- WHAT IS REQUIRED
Every entry, from first to last, is to be retyped without any alteration.

[Opening DATA RECORDS section]

(** X16: The request of the exchange carries the credentials as
    [Basic base64(id:secret)] and not in the body, whose fields are the grant
    type, the code and the registered redirect URI; whatever the answer, the
    exchange sends this one request and no other. *)
Theorem exchange_sends_one_basic_auth_request :
  header "Authorization"
    (headers (exchange_request CLIENT_ID CLIENT_SECRET auth_code)) =
    Some ("Basic " ++ Base64.b64encode
                        (PyStr.fmt_opt CLIENT_ID ++ ":" ++ PyStr.fmt_opt CLIENT_SECRET)) /\
  Dict.keys (data (exchange_request CLIENT_ID CLIENT_SECRET auth_code)) =
    ["grant_type"; "code"; "redirect_uri"] /\
  Dict.get "grant_type" (data (exchange_request CLIENT_ID CLIENT_SECRET auth_code)) =
    Some (JStr "authorization_code") /\
  Dict.get "code" (data (exchange_request CLIENT_ID CLIENT_SECRET auth_code)) =
    Some (JStr auth_code) /\
  (forall s,
     sent (script_net
             (snd (exchange_code_for_tokens repr_other CLIENT_ID CLIENT_SECRET
                     auth_code s))) =
     (sent (script_net s) ++ [exchange_request CLIENT_ID CLIENT_SECRET auth_code])%list).
Proof.
  repeat split.
  intros s.
  destruct (server (script_net s) (sent (script_net s))
              (exchange_request CLIENT_ID CLIENT_SECRET auth_code)) as [r | | ] eqn:Hr.
  - rewrite (exchange_answered s r Hr).
    assert (Hl : leaves script_net
                   (try_except (exchange_continue repr_other r) is_RequestException
                      (fun _ => ret JNull))).
    { apply leaves_try_except;
        [apply exchange_continue_leaves_net | intros e; apply leaves_ret]. }
    rewrite Hl. reflexivity.
  - rewrite exchange_shape. unfold try_except, bind at 1.
    cbn [url headers data exchange_request].
    rewrite (script_post_no_answer s _ _ _ (check_basic_auth_headers _ _) Hr). reflexivity.
  - rewrite exchange_shape. unfold try_except, bind at 1.
    cbn [url headers data exchange_request].
    rewrite (script_post_refused s _ _ _ (check_basic_auth_headers _ _) Hr). reflexivity.
Qed.

End Exchange.

Lemma exchange_failure_returns_None_witness :
  exchange_code_for_tokens repr0 (Some "id") (Some "secret") "code0"
    (script0 [answer 400 (JObj [("error", JStr "invalid_grant")])] env_lines0 ["y"]) =
  (Ret JNull,
   script_after_send
     (script0 [answer 400 (JObj [("error", JStr "invalid_grant")])] env_lines0 ["y"])
     exchange_req0).
Proof.
  apply (exchange_failure_returns_None repr0 (Some "id") (Some "secret") "code0"
           (script0 [answer 400 (JObj [("error", JStr "invalid_grant")])]
              env_lines0 ["y"])).
  right.
  exists {| status_code := 400; body := Some (JObj [("error", JStr "invalid_grant")]) |}.
  split; [reflexivity | left; reflexivity].
Defined.

Lemma exchange_missing_token_raises_KeyError_witness :
  exchange_code_for_tokens repr0 (Some "id") (Some "secret") "code0"
    (script0 [answer 200 (JObj tokens_without_access)] env_lines0 ["y"]) =
  (Raise (KeyError "access_token"),
   script_after_send
     (script0 [answer 200 (JObj tokens_without_access)] env_lines0 ["y"])
     exchange_req0) /\
  exchange_code_for_tokens repr0 (Some "id") (Some "secret") "code0"
    (script0 [answer 200 (JObj tokens_a1)] env_lines0 ["y"]) =
  (Raise (KeyError "refresh_token"),
   script_after_send
     (script0 [answer 200 (JObj tokens_a1)] env_lines0 ["y"]) exchange_req0).
Proof.
  split.
  - apply (proj1 (exchange_missing_token_raises_KeyError repr0 (Some "id")
                    (Some "secret") "code0"
                    (script0 [answer 200 (JObj tokens_without_access)] env_lines0 ["y"])
                    {| status_code := 200; body := Some (JObj tokens_without_access) |}
                    tokens_without_access eq_refl
                    ltac:(cbn; lia)
                    eq_refl)).
    reflexivity.
  - apply (proj2 (exchange_missing_token_raises_KeyError repr0 (Some "id")
                    (Some "secret") "code0"
                    (script0 [answer 200 (JObj tokens_a1)] env_lines0 ["y"])
                    {| status_code := 200; body := Some (JObj tokens_a1) |}
                    tokens_a1 eq_refl
                    ltac:(cbn; lia)
                    eq_refl)).
    + discriminate.
    + reflexivity.
Defined.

[Closing DATA RECORDS section]

- RESPONSE TO THE TASK
(** X16: The request of the exchange carries the credentials as
    [Basic base64(id:secret)] and not in the body, whose fields are the grant
    type, the code and the registered redirect URI; whatever the answer, the
    exchange sends this one request and no other. *)
Theorem exchange_sends_one_basic_auth_request :
  header "Authorization"
    (headers (exchange_request CLIENT_ID CLIENT_SECRET auth_code)) =
    Some ("Basic " ++ Base64.b64encode
                        (PyStr.fmt_opt CLIENT_ID ++ ":" ++ PyStr.fmt_opt CLIENT_SECRET)) /\
  Dict.keys (data (exchange_request CLIENT_ID CLIENT_SECRET auth_code)) =
    ["grant_type"; "code"; "redirect_uri"] /\
  Dict.get "grant_type" (data (exchange_request CLIENT_ID CLIENT_SECRET auth_code)) =
    Some (JStr "authorization_code") /\
  Dict.get "code" (data (exchange_request CLIENT_ID CLIENT_SECRET auth_code)) =
    Some (JStr auth_code) /\
  (forall s,
     sent (script_net
             (snd (exchange_code_for_tokens repr_other CLIENT_ID CLIENT_SECRET
                     auth_code s))) =
     (sent (script_net s) ++ [exchange_request CLIENT_ID CLIENT_SECRET auth_code])%list).
Proof.
  repeat split.
  intros s.
  destruct (server (script_net s) (sent (script_net s))
              (exchange_request CLIENT_ID CLIENT_SECRET auth_code)) as [r | | ] eqn:Hr.
  - rewrite (exchange_answered s r Hr).
    assert (Hl : leaves script_net
                   (try_except (exchange_continue repr_other r) is_RequestException
                      (fun _ => ret JNull))).
    { apply leaves_try_except;
        [apply exchange_continue_leaves_net | intros e; apply leaves_ret]. }
    rewrite Hl. reflexivity.
  - rewrite exchange_shape. unfold try_except, bind at 1.
    cbn [url headers data exchange_request].
    rewrite (script_post_no_answer s _ _ _ (check_basic_auth_headers _ _) Hr). reflexivity.
  - rewrite exchange_shape. unfold try_except, bind at 1.
    cbn [url headers data exchange_request].
    rewrite (script_post_refused s _ _ _ (check_basic_auth_headers _ _) Hr). reflexivity.
Qed.

End Exchange.

Lemma exchange_failure_returns_None_witness :
  exchange_code_for_tokens repr0 (Some "id") (Some "secret") "code0"
    (script0 [answer 400 (JObj [("error", JStr "invalid_grant")])] env_lines0 ["y"]) =
  (Ret JNull,
   script_after_send
     (script0 [answer 400 (JObj [("error", JStr "invalid_grant")])] env_lines0 ["y"])
     exchange_req0).
Proof.
  apply (exchange_failure_returns_None repr0 (Some "id") (Some "secret") "code0"
           (script0 [answer 400 (JObj [("error", JStr "invalid_grant")])]
              env_lines0 ["y"])).
  right.
  exists {| status_code := 400; body := Some (JObj [("error", JStr "invalid_grant")]) |}.
  split; [reflexivity | left; reflexivity].
Defined.

Lemma exchange_missing_token_raises_KeyError_witness :
  exchange_code_for_tokens repr0 (Some "id") (Some "secret") "code0"
    (script0 [answer 200 (JObj tokens_without_access)] env_lines0 ["y"]) =
  (Raise (KeyError "access_token"),
   script_after_send
     (script0 [answer 200 (JObj tokens_without_access)] env_lines0 ["y"])
     exchange_req0) /\
  exchange_code_for_tokens repr0 (Some "id") (Some "secret") "code0"
    (script0 [answer 200 (JObj tokens_a1)] env_lines0 ["y"]) =
  (Raise (KeyError "refresh_token"),
   script_after_send
     (script0 [answer 200 (JObj tokens_a1)] env_lines0 ["y"]) exchange_req0).
Proof.
  split.
  - apply (proj1 (exchange_missing_token_raises_KeyError repr0 (Some "id")
                    (Some "secret") "code0"
                    (script0 [answer 200 (JObj tokens_without_access)] env_lines0 ["y"])
                    {| status_code := 200; body := Some (JObj tokens_without_access) |}
                    tokens_without_access eq_refl
                    ltac:(cbn; lia)
                    eq_refl)).
    reflexivity.
  - apply (proj2 (exchange_missing_token_raises_KeyError repr0 (Some "id")
                    (Some "secret") "code0"
                    (script0 [answer 200 (JObj tokens_a1)] env_lines0 ["y"])
                    {| status_code := 200; body := Some (JObj tokens_a1) |}
                    tokens_a1 eq_refl
                    ltac:(cbn; lia)
                    eq_refl)).
    + discriminate.
    + reflexivity.
Defined.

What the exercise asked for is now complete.